**Goal of the exercise**
For the material below, output exactly the span from the line with "From Stdlib Require" to the line with "if Rlt_dec 0 x then Rpower x y else 0.", including both, and nothing besides.
::::::::::
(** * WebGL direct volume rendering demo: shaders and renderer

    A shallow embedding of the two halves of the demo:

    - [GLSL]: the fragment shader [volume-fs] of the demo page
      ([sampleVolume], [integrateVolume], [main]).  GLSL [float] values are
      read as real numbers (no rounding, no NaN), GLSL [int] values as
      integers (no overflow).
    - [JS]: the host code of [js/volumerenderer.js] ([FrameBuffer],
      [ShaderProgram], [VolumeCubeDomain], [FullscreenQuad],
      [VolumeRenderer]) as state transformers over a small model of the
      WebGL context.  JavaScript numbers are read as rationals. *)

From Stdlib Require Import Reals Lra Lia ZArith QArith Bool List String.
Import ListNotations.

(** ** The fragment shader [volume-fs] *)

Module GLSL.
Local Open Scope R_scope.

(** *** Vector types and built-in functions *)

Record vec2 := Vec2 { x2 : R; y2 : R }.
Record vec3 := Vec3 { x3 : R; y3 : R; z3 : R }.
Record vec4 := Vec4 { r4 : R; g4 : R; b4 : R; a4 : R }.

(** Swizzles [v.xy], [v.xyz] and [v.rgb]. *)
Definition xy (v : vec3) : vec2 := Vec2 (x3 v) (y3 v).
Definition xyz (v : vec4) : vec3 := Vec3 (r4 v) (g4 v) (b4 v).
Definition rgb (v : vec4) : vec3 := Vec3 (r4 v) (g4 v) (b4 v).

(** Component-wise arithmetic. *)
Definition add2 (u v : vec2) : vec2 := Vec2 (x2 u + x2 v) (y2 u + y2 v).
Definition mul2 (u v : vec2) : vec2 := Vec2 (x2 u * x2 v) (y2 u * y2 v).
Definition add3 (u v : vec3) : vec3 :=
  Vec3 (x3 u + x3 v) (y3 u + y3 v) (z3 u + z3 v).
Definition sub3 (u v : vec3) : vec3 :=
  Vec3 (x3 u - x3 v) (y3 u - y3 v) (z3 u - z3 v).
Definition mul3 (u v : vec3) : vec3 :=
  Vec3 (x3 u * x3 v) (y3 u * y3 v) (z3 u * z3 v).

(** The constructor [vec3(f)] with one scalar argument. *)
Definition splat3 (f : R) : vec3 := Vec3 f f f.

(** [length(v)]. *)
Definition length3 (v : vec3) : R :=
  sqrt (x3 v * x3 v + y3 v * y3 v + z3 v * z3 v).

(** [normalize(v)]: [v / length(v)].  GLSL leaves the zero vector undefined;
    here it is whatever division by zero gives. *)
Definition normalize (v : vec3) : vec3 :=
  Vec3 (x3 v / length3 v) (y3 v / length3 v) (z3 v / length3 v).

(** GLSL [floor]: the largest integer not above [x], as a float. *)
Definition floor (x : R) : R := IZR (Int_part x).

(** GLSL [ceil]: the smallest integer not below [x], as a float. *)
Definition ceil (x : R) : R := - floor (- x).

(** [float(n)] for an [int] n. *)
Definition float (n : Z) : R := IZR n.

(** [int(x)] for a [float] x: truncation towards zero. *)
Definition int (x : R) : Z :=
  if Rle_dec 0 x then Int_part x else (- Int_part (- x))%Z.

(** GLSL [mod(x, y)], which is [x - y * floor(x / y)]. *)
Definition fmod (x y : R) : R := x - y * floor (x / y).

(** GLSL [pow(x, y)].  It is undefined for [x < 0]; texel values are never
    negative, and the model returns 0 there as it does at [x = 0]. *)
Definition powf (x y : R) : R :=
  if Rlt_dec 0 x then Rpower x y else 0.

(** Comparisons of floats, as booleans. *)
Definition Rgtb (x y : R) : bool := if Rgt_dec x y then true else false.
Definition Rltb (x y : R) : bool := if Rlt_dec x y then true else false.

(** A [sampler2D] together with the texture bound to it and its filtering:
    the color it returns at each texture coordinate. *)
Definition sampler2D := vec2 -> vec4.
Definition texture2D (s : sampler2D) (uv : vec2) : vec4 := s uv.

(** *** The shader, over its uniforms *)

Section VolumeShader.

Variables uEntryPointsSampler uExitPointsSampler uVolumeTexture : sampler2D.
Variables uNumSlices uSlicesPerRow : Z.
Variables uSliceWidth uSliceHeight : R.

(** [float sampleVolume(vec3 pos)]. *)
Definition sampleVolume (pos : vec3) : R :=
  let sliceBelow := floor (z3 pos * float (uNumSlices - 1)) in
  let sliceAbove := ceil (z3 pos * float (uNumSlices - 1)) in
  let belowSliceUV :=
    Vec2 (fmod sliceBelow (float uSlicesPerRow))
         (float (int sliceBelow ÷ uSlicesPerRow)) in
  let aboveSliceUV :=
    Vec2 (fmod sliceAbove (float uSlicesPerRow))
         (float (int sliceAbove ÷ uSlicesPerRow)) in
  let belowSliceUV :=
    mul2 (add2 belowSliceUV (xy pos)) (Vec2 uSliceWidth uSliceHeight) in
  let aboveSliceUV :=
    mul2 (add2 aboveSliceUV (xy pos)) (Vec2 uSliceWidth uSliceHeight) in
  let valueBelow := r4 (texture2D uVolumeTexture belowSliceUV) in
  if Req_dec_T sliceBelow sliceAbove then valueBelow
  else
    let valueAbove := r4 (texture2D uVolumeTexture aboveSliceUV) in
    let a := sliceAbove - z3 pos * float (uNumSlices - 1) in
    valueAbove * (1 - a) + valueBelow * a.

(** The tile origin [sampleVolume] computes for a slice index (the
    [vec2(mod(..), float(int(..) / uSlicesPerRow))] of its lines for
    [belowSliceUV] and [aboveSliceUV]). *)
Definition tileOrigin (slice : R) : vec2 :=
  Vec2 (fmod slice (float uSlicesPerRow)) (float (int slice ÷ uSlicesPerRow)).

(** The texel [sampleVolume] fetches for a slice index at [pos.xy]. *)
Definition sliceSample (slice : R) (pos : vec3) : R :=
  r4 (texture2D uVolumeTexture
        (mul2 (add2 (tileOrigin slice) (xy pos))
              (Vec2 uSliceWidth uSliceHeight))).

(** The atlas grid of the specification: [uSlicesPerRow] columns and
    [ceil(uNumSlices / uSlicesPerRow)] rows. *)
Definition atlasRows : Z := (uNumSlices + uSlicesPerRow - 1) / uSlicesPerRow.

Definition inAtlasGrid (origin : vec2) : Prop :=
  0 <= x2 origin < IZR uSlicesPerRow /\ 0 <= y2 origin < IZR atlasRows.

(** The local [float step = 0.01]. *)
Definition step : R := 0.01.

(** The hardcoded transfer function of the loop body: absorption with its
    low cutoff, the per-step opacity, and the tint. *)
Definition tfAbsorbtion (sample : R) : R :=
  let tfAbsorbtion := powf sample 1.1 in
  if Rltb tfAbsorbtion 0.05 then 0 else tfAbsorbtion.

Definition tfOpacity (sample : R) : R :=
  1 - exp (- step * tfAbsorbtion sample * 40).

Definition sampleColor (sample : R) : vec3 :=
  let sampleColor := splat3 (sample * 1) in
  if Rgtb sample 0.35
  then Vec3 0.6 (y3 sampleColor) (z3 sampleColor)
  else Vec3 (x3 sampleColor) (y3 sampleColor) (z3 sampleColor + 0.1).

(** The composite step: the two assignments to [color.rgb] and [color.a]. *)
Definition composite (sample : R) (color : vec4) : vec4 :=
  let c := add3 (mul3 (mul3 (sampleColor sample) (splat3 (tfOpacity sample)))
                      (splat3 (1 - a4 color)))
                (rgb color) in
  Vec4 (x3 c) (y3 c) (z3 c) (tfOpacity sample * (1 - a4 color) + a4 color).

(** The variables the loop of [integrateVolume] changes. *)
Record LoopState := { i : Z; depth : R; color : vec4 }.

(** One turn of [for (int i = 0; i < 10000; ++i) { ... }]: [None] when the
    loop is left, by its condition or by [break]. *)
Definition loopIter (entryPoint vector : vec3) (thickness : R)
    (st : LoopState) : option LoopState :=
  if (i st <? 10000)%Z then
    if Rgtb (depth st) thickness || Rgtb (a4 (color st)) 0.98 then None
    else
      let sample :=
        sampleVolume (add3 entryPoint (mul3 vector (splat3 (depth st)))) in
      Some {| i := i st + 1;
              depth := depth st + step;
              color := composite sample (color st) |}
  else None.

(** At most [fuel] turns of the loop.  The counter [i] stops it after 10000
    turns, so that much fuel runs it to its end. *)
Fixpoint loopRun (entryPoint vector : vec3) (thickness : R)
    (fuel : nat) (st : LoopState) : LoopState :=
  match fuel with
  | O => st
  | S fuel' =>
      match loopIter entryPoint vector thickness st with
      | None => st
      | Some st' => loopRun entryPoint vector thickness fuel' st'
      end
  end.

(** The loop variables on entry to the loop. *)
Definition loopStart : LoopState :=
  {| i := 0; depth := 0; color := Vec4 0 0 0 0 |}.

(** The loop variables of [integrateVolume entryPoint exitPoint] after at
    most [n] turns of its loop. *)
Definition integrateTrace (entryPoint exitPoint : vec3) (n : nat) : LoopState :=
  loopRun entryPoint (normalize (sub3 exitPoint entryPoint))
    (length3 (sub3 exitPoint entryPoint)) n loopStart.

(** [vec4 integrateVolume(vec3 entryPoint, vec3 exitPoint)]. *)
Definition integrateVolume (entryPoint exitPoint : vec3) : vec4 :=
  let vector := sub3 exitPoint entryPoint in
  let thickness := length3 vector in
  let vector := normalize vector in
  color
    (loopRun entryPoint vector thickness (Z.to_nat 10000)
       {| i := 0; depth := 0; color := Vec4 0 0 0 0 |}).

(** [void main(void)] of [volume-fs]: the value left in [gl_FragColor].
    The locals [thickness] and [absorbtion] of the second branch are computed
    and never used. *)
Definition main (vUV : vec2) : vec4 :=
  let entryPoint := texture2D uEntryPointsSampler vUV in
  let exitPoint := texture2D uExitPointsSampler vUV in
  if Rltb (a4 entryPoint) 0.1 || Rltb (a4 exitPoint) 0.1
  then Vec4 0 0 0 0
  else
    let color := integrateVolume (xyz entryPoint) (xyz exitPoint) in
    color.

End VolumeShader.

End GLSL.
::::::::::
**Result for this task**
From Stdlib Require Import Reals Lra Lia ZArith QArith Bool List String.
Import ListNotations.

(** ** The fragment shader [volume-fs] *)

Module GLSL.
Local Open Scope R_scope.

(** *** Vector types and built-in functions *)

Record vec2 := Vec2 { x2 : R; y2 : R }.
Record vec3 := Vec3 { x3 : R; y3 : R; z3 : R }.
Record vec4 := Vec4 { r4 : R; g4 : R; b4 : R; a4 : R }.

(** Swizzles [v.xy], [v.xyz] and [v.rgb]. *)
Definition xy (v : vec3) : vec2 := Vec2 (x3 v) (y3 v).
Definition xyz (v : vec4) : vec3 := Vec3 (r4 v) (g4 v) (b4 v).
Definition rgb (v : vec4) : vec3 := Vec3 (r4 v) (g4 v) (b4 v).

(** Component-wise arithmetic. *)
Definition add2 (u v : vec2) : vec2 := Vec2 (x2 u + x2 v) (y2 u + y2 v).
Definition mul2 (u v : vec2) : vec2 := Vec2 (x2 u * x2 v) (y2 u * y2 v).
Definition add3 (u v : vec3) : vec3 :=
  Vec3 (x3 u + x3 v) (y3 u + y3 v) (z3 u + z3 v).
Definition sub3 (u v : vec3) : vec3 :=
  Vec3 (x3 u - x3 v) (y3 u - y3 v) (z3 u - z3 v).
Definition mul3 (u v : vec3) : vec3 :=
  Vec3 (x3 u * x3 v) (y3 u * y3 v) (z3 u * z3 v).

(** The constructor [vec3(f)] with one scalar argument. *)
Definition splat3 (f : R) : vec3 := Vec3 f f f.

(** [length(v)]. *)
Definition length3 (v : vec3) : R :=
  sqrt (x3 v * x3 v + y3 v * y3 v + z3 v * z3 v).

(** [normalize(v)]: [v / length(v)].  GLSL leaves the zero vector undefined;
    here it is whatever division by zero gives. *)
Definition normalize (v : vec3) : vec3 :=
  Vec3 (x3 v / length3 v) (y3 v / length3 v) (z3 v / length3 v).

(** GLSL [floor]: the largest integer not above [x], as a float. *)
Definition floor (x : R) : R := IZR (Int_part x).

(** GLSL [ceil]: the smallest integer not below [x], as a float. *)
Definition ceil (x : R) : R := - floor (- x).

(** [float(n)] for an [int] n. *)
Definition float (n : Z) : R := IZR n.

(** [int(x)] for a [float] x: truncation towards zero. *)
Definition int (x : R) : Z :=
  if Rle_dec 0 x then Int_part x else (- Int_part (- x))%Z.

(** GLSL [mod(x, y)], which is [x - y * floor(x / y)]. *)
Definition fmod (x y : R) : R := x - y * floor (x / y).

(** GLSL [pow(x, y)].  It is undefined for [x < 0]; texel values are never
    negative, and the model returns 0 there as it does at [x = 0]. *)
Definition powf (x y : R) : R :=
  if Rlt_dec 0 x then Rpower x y else 0.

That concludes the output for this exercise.